Aim of the task
Your answer should be the lines below from the one holding "FrontierMPSC.v" through the one holding "DurableGroup.v", copied exactly and with nothing else.

════════

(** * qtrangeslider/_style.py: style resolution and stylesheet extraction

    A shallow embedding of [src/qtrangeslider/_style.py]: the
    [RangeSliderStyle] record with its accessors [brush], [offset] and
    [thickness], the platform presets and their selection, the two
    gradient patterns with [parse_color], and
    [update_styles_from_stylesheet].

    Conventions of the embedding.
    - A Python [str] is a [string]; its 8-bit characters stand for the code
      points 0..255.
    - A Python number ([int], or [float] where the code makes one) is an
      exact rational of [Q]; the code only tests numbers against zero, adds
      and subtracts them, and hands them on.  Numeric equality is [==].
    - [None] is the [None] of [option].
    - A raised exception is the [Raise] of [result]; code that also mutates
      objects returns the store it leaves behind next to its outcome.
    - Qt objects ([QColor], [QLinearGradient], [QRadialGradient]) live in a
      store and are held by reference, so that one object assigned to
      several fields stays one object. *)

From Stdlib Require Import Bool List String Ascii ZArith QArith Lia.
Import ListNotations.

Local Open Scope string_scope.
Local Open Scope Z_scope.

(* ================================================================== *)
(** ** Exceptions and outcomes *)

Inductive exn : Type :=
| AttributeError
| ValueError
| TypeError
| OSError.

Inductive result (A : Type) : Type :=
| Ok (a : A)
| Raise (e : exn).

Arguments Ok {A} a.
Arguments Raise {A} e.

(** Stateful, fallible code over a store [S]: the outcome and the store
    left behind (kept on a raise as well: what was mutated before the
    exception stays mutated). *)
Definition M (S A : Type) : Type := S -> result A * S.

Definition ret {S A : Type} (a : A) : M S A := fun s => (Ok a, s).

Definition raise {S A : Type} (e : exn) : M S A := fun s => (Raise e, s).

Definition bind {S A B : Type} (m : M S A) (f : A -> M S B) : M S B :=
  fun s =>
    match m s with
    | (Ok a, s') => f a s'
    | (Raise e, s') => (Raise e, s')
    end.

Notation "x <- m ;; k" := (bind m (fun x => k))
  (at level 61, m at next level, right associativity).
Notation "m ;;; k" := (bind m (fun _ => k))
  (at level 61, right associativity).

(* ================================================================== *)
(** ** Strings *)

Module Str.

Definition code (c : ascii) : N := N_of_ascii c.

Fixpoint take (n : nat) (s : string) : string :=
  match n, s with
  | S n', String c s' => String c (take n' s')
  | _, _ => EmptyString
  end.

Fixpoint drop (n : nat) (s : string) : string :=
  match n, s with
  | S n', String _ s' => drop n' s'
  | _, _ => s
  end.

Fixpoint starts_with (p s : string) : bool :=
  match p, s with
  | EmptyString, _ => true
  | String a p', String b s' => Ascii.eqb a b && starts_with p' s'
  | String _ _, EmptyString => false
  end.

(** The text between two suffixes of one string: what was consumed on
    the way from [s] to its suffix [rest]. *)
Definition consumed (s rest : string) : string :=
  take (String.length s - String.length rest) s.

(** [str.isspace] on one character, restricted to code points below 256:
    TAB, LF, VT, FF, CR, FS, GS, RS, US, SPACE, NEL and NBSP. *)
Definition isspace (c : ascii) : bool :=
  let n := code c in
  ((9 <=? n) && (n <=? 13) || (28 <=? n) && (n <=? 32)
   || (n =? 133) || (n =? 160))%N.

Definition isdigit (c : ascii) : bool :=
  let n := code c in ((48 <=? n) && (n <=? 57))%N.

════════

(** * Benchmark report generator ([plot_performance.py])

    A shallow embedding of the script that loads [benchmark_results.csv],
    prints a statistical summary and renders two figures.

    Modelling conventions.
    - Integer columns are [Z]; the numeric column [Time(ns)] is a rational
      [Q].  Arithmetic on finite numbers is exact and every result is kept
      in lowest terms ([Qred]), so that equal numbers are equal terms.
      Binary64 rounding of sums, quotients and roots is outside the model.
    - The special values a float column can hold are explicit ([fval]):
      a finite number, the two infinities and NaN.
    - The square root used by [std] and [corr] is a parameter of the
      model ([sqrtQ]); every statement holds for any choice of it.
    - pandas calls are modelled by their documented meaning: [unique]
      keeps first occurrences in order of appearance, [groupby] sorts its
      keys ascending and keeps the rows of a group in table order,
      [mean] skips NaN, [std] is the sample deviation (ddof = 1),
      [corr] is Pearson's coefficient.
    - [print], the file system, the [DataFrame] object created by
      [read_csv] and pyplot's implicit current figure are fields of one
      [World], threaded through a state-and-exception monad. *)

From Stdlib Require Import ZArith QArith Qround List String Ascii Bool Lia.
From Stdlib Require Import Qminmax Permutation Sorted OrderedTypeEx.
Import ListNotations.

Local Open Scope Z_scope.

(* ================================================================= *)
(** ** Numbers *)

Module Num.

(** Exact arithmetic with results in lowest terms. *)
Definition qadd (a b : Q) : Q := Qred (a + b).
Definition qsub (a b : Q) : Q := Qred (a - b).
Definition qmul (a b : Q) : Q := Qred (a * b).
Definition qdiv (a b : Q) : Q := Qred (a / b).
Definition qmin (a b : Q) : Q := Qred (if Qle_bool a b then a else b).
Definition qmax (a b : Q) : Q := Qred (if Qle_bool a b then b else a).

════════

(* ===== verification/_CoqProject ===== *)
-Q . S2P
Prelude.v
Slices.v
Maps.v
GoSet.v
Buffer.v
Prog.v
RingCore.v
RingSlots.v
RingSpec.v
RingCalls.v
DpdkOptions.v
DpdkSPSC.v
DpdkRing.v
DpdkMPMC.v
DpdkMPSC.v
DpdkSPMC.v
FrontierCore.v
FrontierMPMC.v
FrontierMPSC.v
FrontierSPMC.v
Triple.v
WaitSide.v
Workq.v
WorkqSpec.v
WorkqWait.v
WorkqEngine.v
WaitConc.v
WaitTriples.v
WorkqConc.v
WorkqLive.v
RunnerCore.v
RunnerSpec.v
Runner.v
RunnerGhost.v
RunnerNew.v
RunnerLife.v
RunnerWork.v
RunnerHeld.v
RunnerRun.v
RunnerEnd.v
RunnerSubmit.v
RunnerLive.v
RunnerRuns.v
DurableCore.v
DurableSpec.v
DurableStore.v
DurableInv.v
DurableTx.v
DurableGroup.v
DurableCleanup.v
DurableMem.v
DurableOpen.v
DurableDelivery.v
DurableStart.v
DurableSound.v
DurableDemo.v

════════

Answer box
FrontierMPSC.v
FrontierSPMC.v
Triple.v
WaitSide.v
Workq.v
WorkqSpec.v
WorkqWait.v
WorkqEngine.v
WaitConc.v
WaitTriples.v
WorkqConc.v
WorkqLive.v
RunnerCore.v
RunnerSpec.v
Runner.v
RunnerGhost.v
RunnerNew.v
RunnerLife.v
RunnerWork.v
RunnerHeld.v
RunnerRun.v
RunnerEnd.v
RunnerSubmit.v
RunnerLive.v
RunnerRuns.v
DurableCore.v
DurableSpec.v
DurableStore.v
DurableInv.v
DurableTx.v
DurableGroup.v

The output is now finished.